Pekerjaan pemeliharaan harus akurat, dapat diandalkan, dan tepat waktu. Isi buku petunjuk setiap jenis mesin injection molding harus dipelajari dan dikuasai. Dalam proses perawatan umum, ide perawatan biasanya berupa tindakan komponen mekanis jalur oli sirkuit. Pekerjaan penyesuaian dibalik. Jika aksi mekanis dan tekanan penjepit tidak mencukupi, Anda dapat melanjutkan ke sirkuit oli dan sirkuit.
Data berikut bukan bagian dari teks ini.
(** Policy normalisation touches exactly the [all-at-once] policies that
    declare no wave, to which it gives one match-all wave with zero soak; every
    other policy and every other part of the fleet is unchanged, and a second
    normalisation changes nothing. *)
Theorem normalize_rollout_policies_spec (fleet : FleetResolved) (name : string)
    (p : RolloutPolicy) :
  fr_rollout_policies fleet !! name = Some p ->
  let fleet' := normalize_rollout_policies fleet in
  (exists p', fr_rollout_policies fleet' !! name = Some p' /\
     rp_on_health_failure p' = rp_on_health_failure p /\
     rp_strategy p' = rp_strategy p /\
     (rp_strategy p = STRATEGY_ALL_AT_ONCE /\ rp_waves p = [] ->
        rp_waves p' = [implicit_wave]) /\
     (~ (rp_strategy p = STRATEGY_ALL_AT_ONCE /\ rp_waves p = []) -> p' = p)) /\
  fr_hosts fleet' = fr_hosts fleet /\ fr_channels fleet' = fr_channels fleet /\
  fr_waves fleet' = fr_waves fleet /\ fr_edges fleet' = fr_edges fleet /\
  fr_channel_edges fleet' = fr_channel_edges fleet /\
  normalize_rollout_policies fleet' = fleet'.
Proof.
  intros Hp fleet'. subst fleet'. split_and!; [|done..|].
  - exists (normalize_policy p). simpl. rewrite lookup_fmap, Hp. split; [done|].
    unfold normalize_policy. case_bool as [Hs|Hs]; simpl.
    + destruct (rp_waves p) eqn:Hw; simpl; rewrite ?Hw.
      * split_and!; [done..|]. intros []; done.
      * split_and!; [done..| |done]. by intros [].
    + split_and!; [done..| |done]. by intros [].
  - unfold normalize_rollout_policies. simpl. f_equal.
    rewrite <- map_fmap_compose. apply map_fmap_ext. intros. apply normalize_policy_idemp.
Qed.

Definition sample_all_at_once : RolloutPolicy :=
  MkRolloutPolicy "all-at-once" [] (MkHealthGate None) OnHealthFailure.Halt.

Definition sample_fleet_one_policy : FleetResolved :=
  MkFleetResolved 1 ∅ ∅ {[ "p" := sample_all_at_once ]} ∅ [] [] []
    (MkMeta 1 None None None).
Definition remote_failed (state : HostRolloutState) (failed_at : DateTime)
    (sustained_duration_secs : u64) (failing_probes : list ProbeName)
    (policy_applied : OnHealthFailure) (seq : u64) : HostRolloutState * list Effect :=
  let from := hs_state state in
  let state := state <| hs_state := HostState.Failed |>
                     <| hs_failed_at := Some failed_at |>
                     <| hs_policy_applied := Some policy_applied |>
                     <| hs_last_event_seq := seq |> in
  (state,
   [ Effect.RemoteAppendEventLog (hs_hostname state) (hs_rollout_id state)
       (OutboundAgentEvent.Failed failed_at sustained_duration_secs failing_probes
          policy_applied seq);
     Effect.RecordTransition (hs_hostname state) (hs_rollout_id state) from
       HostState.Failed failed_at ]).

Definition local_converged_reached (state : HostRolloutState) (converged_at : DateTime)
    (current_closure : ClosureHash) (seq : u64) : step_result :=
  let? _ := verify_converged_invariants state current_closure converged_at in
  let from := hs_state state in
  let state := state <| hs_state := HostState.Converged |>
                     <| hs_converged_at := Some converged_at |>
                     <| hs_current_closure := Some current_closure |>
                     <| hs_last_event_seq := seq |> in
  Ok (state,
   [ Effect.LocalEmitEvent (hs_rollout_id state)
       (OutboundAgentEvent.Converged converged_at current_closure seq) true;
     Effect.RecordTransition (hs_hostname state) (hs_rollout_id state) from
       HostState.Converged converged_at ]).
(* ===== verification/Wire.v ===== *)
(** * The wire conversions, and the control plane as a mirror of the agent

    Models [crates/nixfleet-state-machine/src/wire_conversions.rs] and proves
    the claim the crate is built on: the control plane, which runs the same
    reducer on the events the agent emits, reaches the agent's state. *)

From S2P Require Import Prelude Proto HostTypes HostTransitions HostProps.

(** ** Conversions *)

Definition ProbeStatus_from_wire (w : ProbeStatusWire.t) : ProbeStatus :=
  match w with
  | ProbeStatusWire.Pass => ProbeStatus.Pass
  | ProbeStatusWire.Fail => ProbeStatus.Fail
  end.

Definition ProbeStatusWire_from (s : ProbeStatus) : ProbeStatusWire.t :=
  match s with
  | ProbeStatus.Pass => ProbeStatusWire.Pass
  | ProbeStatus.Fail => ProbeStatusWire.Fail
  end.

Definition ProbeMode_from_wire (w : ProbeModeWire.t) : ProbeMode :=
  match w with
  | ProbeModeWire.Enforce => ProbeMode.Enforce
  | ProbeModeWire.Observe => ProbeMode.Observe
  | ProbeModeWire.Disabled => ProbeMode.Disabled
  end.

Definition ProbeModeWire_from (m : ProbeMode) : ProbeModeWire.t :=
  match m with
  | ProbeMode.Enforce => ProbeModeWire.Enforce
  | ProbeMode.Observe => ProbeModeWire.Observe
  | ProbeMode.Disabled => ProbeModeWire.Disabled
  end.

Definition ProbeTopologyEntry_from_wire (w : ProbeTopologyEntryWire) : ProbeTopologyEntry :=
  MkProbeTopologyEntry (ptew_probe_name w) (ptew_kind w) (ProbeMode_from_wire (ptew_mode w)).

Definition ProbeTopologyEntryWire_from (e : ProbeTopologyEntry) : ProbeTopologyEntryWire :=
  MkProbeTopologyEntryWire (pte_probe_name e) (pte_kind e) (ProbeModeWire_from (pte_mode e)).

Definition ProbeSubResult_from_wire (w : ProbeSubResultWire) : ProbeSubResult :=
  MkProbeSubResult (psrw_control_id w) (ProbeStatus_from_wire (psrw_status w)) (psrw_framework w)
    (psrw_article w) (ProbeMode_from_wire (psrw_effective_mode w)) (psrw_override_reason w).

Definition ProbeSubResultWire_from (s : ProbeSubResult) : ProbeSubResultWire :=
  MkProbeSubResultWire (psr_control_id s) (ProbeStatusWire_from (psr_status s)) (psr_framework s)
    (psr_article s) (ProbeModeWire_from (psr_effective_mode s)) (psr_override_reason s).

(** Inbound: an agent event becomes a [Remote] event. *)
Definition Event_from_wire (e : AgentEvent.t) : Event :=
  match e with
  | AgentEvent.DispatchAck current_closure_at_dispatch received_at seq =>
      Event.RemoteDispatchAck current_closure_at_dispatch received_at seq
  | AgentEvent.ActivationStarted started_at switch_method seq =>
      Event.RemoteActivationStarted started_at switch_method seq
  | AgentEvent.ActivationCompleted observed_current_closure exit_code completed_at seq =>
      Event.RemoteActivationCompleted observed_current_closure exit_code completed_at seq
  | AgentEvent.ActivationFailed exit_code stderr_tail failed_at seq =>
      Event.RemoteActivationFailed exit_code stderr_tail failed_at seq
  | AgentEvent.ActivationDeferred component deferred_at seq =>
      Event.RemoteActivationDeferred component deferred_at seq
  | AgentEvent.ProbeTopologyDeclared probes declared_at seq =>
      Event.RemoteProbeTopologyDeclared (map ProbeTopologyEntry_from_wire probes) declared_at seq
  | AgentEvent.ProbeObservedFirst probe_name mode observed_at seq =>
      Event.RemoteProbeObservedFirst probe_name (ProbeMode_from_wire mode) observed_at seq
  | AgentEvent.ProbeResult probe_name mode status observed_at failure_reason sub_results seq =>
      Event.RemoteProbeResult probe_name (ProbeMode_from_wire mode) (ProbeStatus_from_wire status)
        observed_at failure_reason (option_map (map ProbeSubResult_from_wire) sub_results) seq
  | AgentEvent.ProbeFailureFirst probe_name mode first_failed_at seq =>
      Event.RemoteProbeFailureFirst probe_name (ProbeMode_from_wire mode) first_failed_at seq
  | AgentEvent.Failed failed_at sustained_duration_secs failing_probes policy_applied seq =>
      Event.RemoteFailed failed_at sustained_duration_secs failing_probes
        (OnHealthFailureWire.into policy_applied) seq
  | AgentEvent.RollbackComplete reverted_to_closure exit_code completed_at seq =>
      Event.RemoteRollbackComplete reverted_to_closure exit_code completed_at seq
  | AgentEvent.Converged converged_at current_closure seq =>
      Event.RemoteConverged converged_at current_closure seq
  end.

(** Outbound: what the agent's applier queues. *)
Definition AgentEvent_from_outbound (e : OutboundAgentEvent) : AgentEvent.t :=
  match e with
  | OutboundAgentEvent.DispatchAck current_closure_at_dispatch received_at seq =>
      AgentEvent.DispatchAck current_closure_at_dispatch received_at seq
  | OutboundAgentEvent.ActivationStarted started_at switch_method seq =>
      AgentEvent.ActivationStarted started_at switch_method seq
  | OutboundAgentEvent.ActivationCompleted observed_current_closure exit_code completed_at seq =>
      AgentEvent.ActivationCompleted observed_current_closure exit_code completed_at seq
  | OutboundAgentEvent.ActivationFailed exit_code stderr_tail failed_at seq =>
      AgentEvent.ActivationFailed exit_code stderr_tail failed_at seq
  | OutboundAgentEvent.ActivationDeferred component deferred_at seq =>
      AgentEvent.ActivationDeferred component deferred_at seq
  | OutboundAgentEvent.ProbeTopologyDeclared probes declared_at seq =>
      AgentEvent.ProbeTopologyDeclared (map ProbeTopologyEntryWire_from probes) declared_at seq
  | OutboundAgentEvent.ProbeObservedFirst probe_name mode observed_at seq =>
      AgentEvent.ProbeObservedFirst probe_name (ProbeModeWire_from mode) observed_at seq
  | OutboundAgentEvent.ProbeResult probe_name mode status observed_at failure_reason sub_results
      seq =>
      AgentEvent.ProbeResult probe_name (ProbeModeWire_from mode) (ProbeStatusWire_from status)
        observed_at failure_reason (option_map (map ProbeSubResultWire_from) sub_results) seq
  | OutboundAgentEvent.ProbeFailureFirst probe_name mode first_failed_at seq =>
      AgentEvent.ProbeFailureFirst probe_name (ProbeModeWire_from mode) first_failed_at seq
  | OutboundAgentEvent.Failed failed_at sustained_duration_secs failing_probes policy_applied seq =>
      AgentEvent.Failed failed_at sustained_duration_secs failing_probes
        (OnHealthFailureWire.from policy_applied) seq
  | OutboundAgentEvent.RollbackComplete reverted_to_closure exit_code completed_at seq =>
      AgentEvent.RollbackComplete reverted_to_closure exit_code completed_at seq
  | OutboundAgentEvent.Converged converged_at current_closure seq =>
      AgentEvent.Converged converged_at current_closure seq
  end.

(** What the control plane's reducer is given for a log entry of the agent. *)
Definition received (o : OutboundAgentEvent) : Event :=
  Event_from_wire (AgentEvent_from_outbound o).

(** The control plane's inputs for a log: its own clock, the same policy. *)
Definition deliver (now : DateTime) (policy : RolloutPolicy) (log : list OutboundAgentEvent)
    : list input :=
  (fun o => MkInput (received o) now policy) <$> log.

(** ** Round trips *)

Lemma probe_status_roundtrip s : ProbeStatus_from_wire (ProbeStatusWire_from s) = s.
Proof. by destruct s. Qed.
Lemma probe_mode_roundtrip m : ProbeMode_from_wire (ProbeModeWire_from m) = m.
Proof. by destruct m. Qed.
Lemma on_health_failure_roundtrip p : OnHealthFailureWire.into (OnHealthFailureWire.from p) = p.
Proof. by destruct p. Qed.
#[global] Arguments ProbeStatus_from_wire : simpl never.
#[global] Arguments ProbeMode_from_wire : simpl never.
#[global] Arguments OnHealthFailureWire.into : simpl never.
#[export] Hint Rewrite probe_status_roundtrip probe_mode_roundtrip on_health_failure_roundtrip
  : nixfleet.

Lemma topology_entry_roundtrip e : ProbeTopologyEntry_from_wire (ProbeTopologyEntryWire_from e) = e.
Proof. by destruct e as [? ? []]. Qed.
Lemma sub_result_roundtrip s : ProbeSubResult_from_wire (ProbeSubResultWire_from s) = s.
Proof. by destruct s as [? [] ? ? [] ?]. Qed.

Lemma map_roundtrip {A B} (f : A -> B) (g : B -> A) (l : list A) :
  (forall x, g (f x) = x) -> map g (map f l) = l.
Proof. intros H. induction l; simpl; congruence. Qed.

Lemma outbound_of_received o : outbound_of (received o) = o.
Proof.
  destruct o; cbn; autorewrite with nixfleet; try done.
  - by rewrite (map_roundtrip _ _ _ topology_entry_roundtrip).
  - destruct sub_results; cbn; [|done].
    by rewrite (map_roundtrip _ _ _ sub_result_roundtrip).
Qed.

Lemma received_remote o : is_local (received o) = false.
Proof. by destruct o. Qed.

(** The [Remote] event of a log entry is determined by the entry. *)
Lemma received_unique o e : is_local e = false -> outbound_of e = o -> received o = e.
Proof.
  intros Hl <-. destruct e; try discriminate Hl; cbn; autorewrite with nixfleet; try done.
  - by rewrite (map_roundtrip _ _ _ topology_entry_roundtrip).
  - destruct sub_results; cbn; [|done].
    by rewrite (map_roundtrip _ _ _ sub_result_roundtrip).
Qed.

Lemma received_seq e : Event.seq (received (outbound_of e)) = Event.seq e.
Proof. by destruct e. Qed.

(** ** The mirror *)

Lemma step_mirror st e now now' policy :
  match step st e now policy, step st (received (outbound_of e)) now' policy with
  | Ok (st1, _), Ok (st2, _) => st1 = st2
  | Err _, Err _ => True
  | _, _ => False
  end.
Proof.
  unfold step, dispatch. rewrite received_seq.
  destruct (Z.leb _ _); [done|].
  destruct (hs_state st), e; cbn -[verify_converged_invariants update_probe];
    autorewrite with nixfleet; try done.
  all: unfold soaking.local_converged_reached, soaking.remote_converged;
    by destruct (verify_converged_invariants _ _ _).
Qed.

Lemma local_emits_app effs effs' : local_emits (effs ++ effs') = local_emits effs ++ local_emits effs'.
Proof. apply omap_app. Qed.

Lemma mirror_run st0 ins now policy :
  Forall (fun i => is_local (in_event i) = true /\ in_policy i = policy) ins ->
  (run st0 (deliver now policy (local_emits (run st0 ins).2))).1 = (run st0 ins).1 /\
  accepted st0 (deliver now policy (local_emits (run st0 ins).2)) = true.
Proof.
  revert st0. induction ins as [|i ins IH]; intros st0 HF; simpl; [done|].
  apply Forall_cons in HF as [[Hl Hp] HF]. unfold run_one.
  pose proof (step_mirror st0 (in_event i) (in_now i) now (in_policy i)) as Hm.
  destruct (step st0 _ _ _) as [[st1 effs1]|] eqn:E.
  - destruct (IH st1 HF) as [IH1 IH2]. destruct (run st1 ins) as [st2 effs2]. simpl in *.
    rewrite local_emits_app.
    destruct (step_logs _ _ _ _ _ _ E) as [-> _]. rewrite Hl. simpl.
    unfold run_one. simpl. rewrite <- Hp.
    destruct (step st0 (received _) _ _) as [[st1' effs1']|]; [subst st1'|done].
    rewrite Hp. unfold deliver in *.
    destruct (run st1 (_ <$> _)) as [st3 effs3]. simpl in *. by split.
  - destruct (IH st0 HF) as [IH1 IH2]. by destruct (run st0 ins) as [st2 effs2].
Qed.

(** ** Properties *)

(** The conversions lose nothing: what the agent logs, sent over the wire
    and projected on the control plane's side, is the [Remote] event that
    stands for that log entry, the only such event, with the same sequence
    number. *)
Theorem wire_lossless (e : Event) :
  let e' := Event_from_wire (AgentEvent_from_outbound (outbound_of e)) in
  outbound_of e' = outbound_of e /\ is_local e' = false /\ Event.seq e' = Event.seq e /\
  AgentEvent.seq (AgentEvent_from_outbound (outbound_of e)) = Event.seq e /\
  (forall e'', is_local e'' = false -> outbound_of e'' = outbound_of e -> e'' = e').
Proof.
  split_and!; [apply outbound_of_received | apply received_remote | apply received_seq | |].
  - by destruct e.
  - intros e'' Hl Ho. symmetry. by apply received_unique.
Qed.

(** C12.  The control plane mirrors the agent.  The agent runs its local events,
    accepting some and refusing others; the log of what it emitted is delivered
    in order over the wire, with any of the entries delivered again afterwards,
    in any order.  The control plane, started from the same record with the same
    policy and its own clock, accepts every entry and ends in the agent's
    state. *)
Theorem cp_mirrors_agent (st0 : HostRolloutState) (ins : list input) (now : DateTime)
    (policy : RolloutPolicy) (again : list OutboundAgentEvent) :
  Forall (fun i => is_local (in_event i) = true /\ in_policy i = policy) ins ->
  let agent := run st0 ins in
  let log := local_emits agent.2 in
  again ⊆ log ->
  accepted st0 (deliver now policy log) = true /\
  (run st0 (deliver now policy (log ++ again))).1 = agent.1.
Proof.
  intros HF agent log Hsub. destruct (mirror_run st0 ins now policy HF) as [Hrun Hacc].
  split; [done|]. unfold deliver in *. rewrite fmap_app, run_app. simpl.
  rewrite run_regression; [done|].
  apply Forall_fmap, Forall_forall. intros o Ho. simpl.
  pose proof (accepted_seqs _ _ Hacc) as HS. rewrite Forall_fmap, Forall_forall in HS.
  by apply HS, Hsub.
Qed.

Lemma cp_mirrors_agent_witness :
  let log := local_emits (run sample_pending sample_inputs).2 in
  (run sample_pending (deliver 9 sample_policy (log ++ reverse log))).1
  = (run sample_pending sample_inputs).1.
Proof.
  refine (proj2 (cp_mirrors_agent sample_pending sample_inputs 9 sample_policy
    (reverse (local_emits (run sample_pending sample_inputs).2)) _ _)).
  - repeat constructor.
  - intros x Hx. by apply elem_of_reverse in Hx.
Defined.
Jika keluaran rangkaian normal, sesuaikan katup oli.
Jika sirkuit oli berfungsi normal, sesuaikan papan sirkuit. Tentu saja penyesuaian terakhir, namun ketiganya saling bergantung dan saling mengontrol. Penggunaan instrumentasi yang tepat, penyesuaian sirkuit deteksi, pemeliharaan sirkuit oli, debugging posisi dan pergerakan komponen mekanis merupakan cara penting untuk menentukan kesalahan.
Produsen mesin cetak injeksi umum hanya memberikan diagram blok kelistrikan peralatan, diagram blok rangkaian oli, dan bagian utama mesin, yang tidak cukup untuk pekerjaan pemeliharaan. Perhatian harus diberikan pada pengumpulan dan penyusunan informasi yang relevan dalam pekerjaan pemeliharaan sehari-hari. Seperti suku cadang kelistrikan, elektronik, mekanik, sirkuit oli, badan katup elektromagnetik dan aspek informasi lainnya. Misalnya, jika ada peluang di bidang kelistrikan, maka perlu memetakan diagram rangkaian skematik, diagram skematik papan elektronik dan diagram pengkabelan aktual, serta mengukur peralatan terkait seperti terminal, sehingga dapat memberikan penilaian dan analisis kesalahan yang akurat selama pemeliharaan. Titik deteksinya hilang.
Parameter spesifik dari titik deteksi diukur. Bila perlu, Anda juga harus membuat catu daya sendiri, mensimulasikan sinyal masukan dan keluaran, melakukan pengujian atau penyesuaian simulasi, serta menguasai dan memperoleh data pemeliharaan langsung, seperti parameter titik kerja di berbagai tingkat.
Hal yang sama berlaku untuk pemeliharaan sirkuit oli, yang harus disetel dan diperbaiki secara menyeluruh sesuai dengan karakteristik sirkuit oli dan katup solenoid tekanan hidrolik. Ada peluang untuk membongkar, membersihkan, memeriksa, dan memasang katup solenoid. Perawatan ini dapat menyebabkan banyak masalah, namun sangat penting.
Pekerjaan pemeliharaan harus menguasai dan memilah prinsip kesesuaian, metode perbaikan kesalahan sistem logika dan diagram prosedur penilaian. Dikombinasikan dengan pekerjaan pemeliharaan aktual, kumpulkan informasi yang relevan dari mesin cetak injeksi, seperti penanganan kesalahan, metode ini memiliki metode inspeksi langkah demi langkah, metode inspeksi simulasi, Berbagai metode seperti metode uji tegangan, metode uji kontinuitas, dan metode penggantian papan sirkuit. Setelah perbaikan, perlu dilakukan penyesuaian ulang titik kerja, penyesuaian ulang pengujian, pelaksanaan pengujian beban, dan membuat peralatan bekerja sesuai parameter data yang tercantum dalam manual pengoperasian.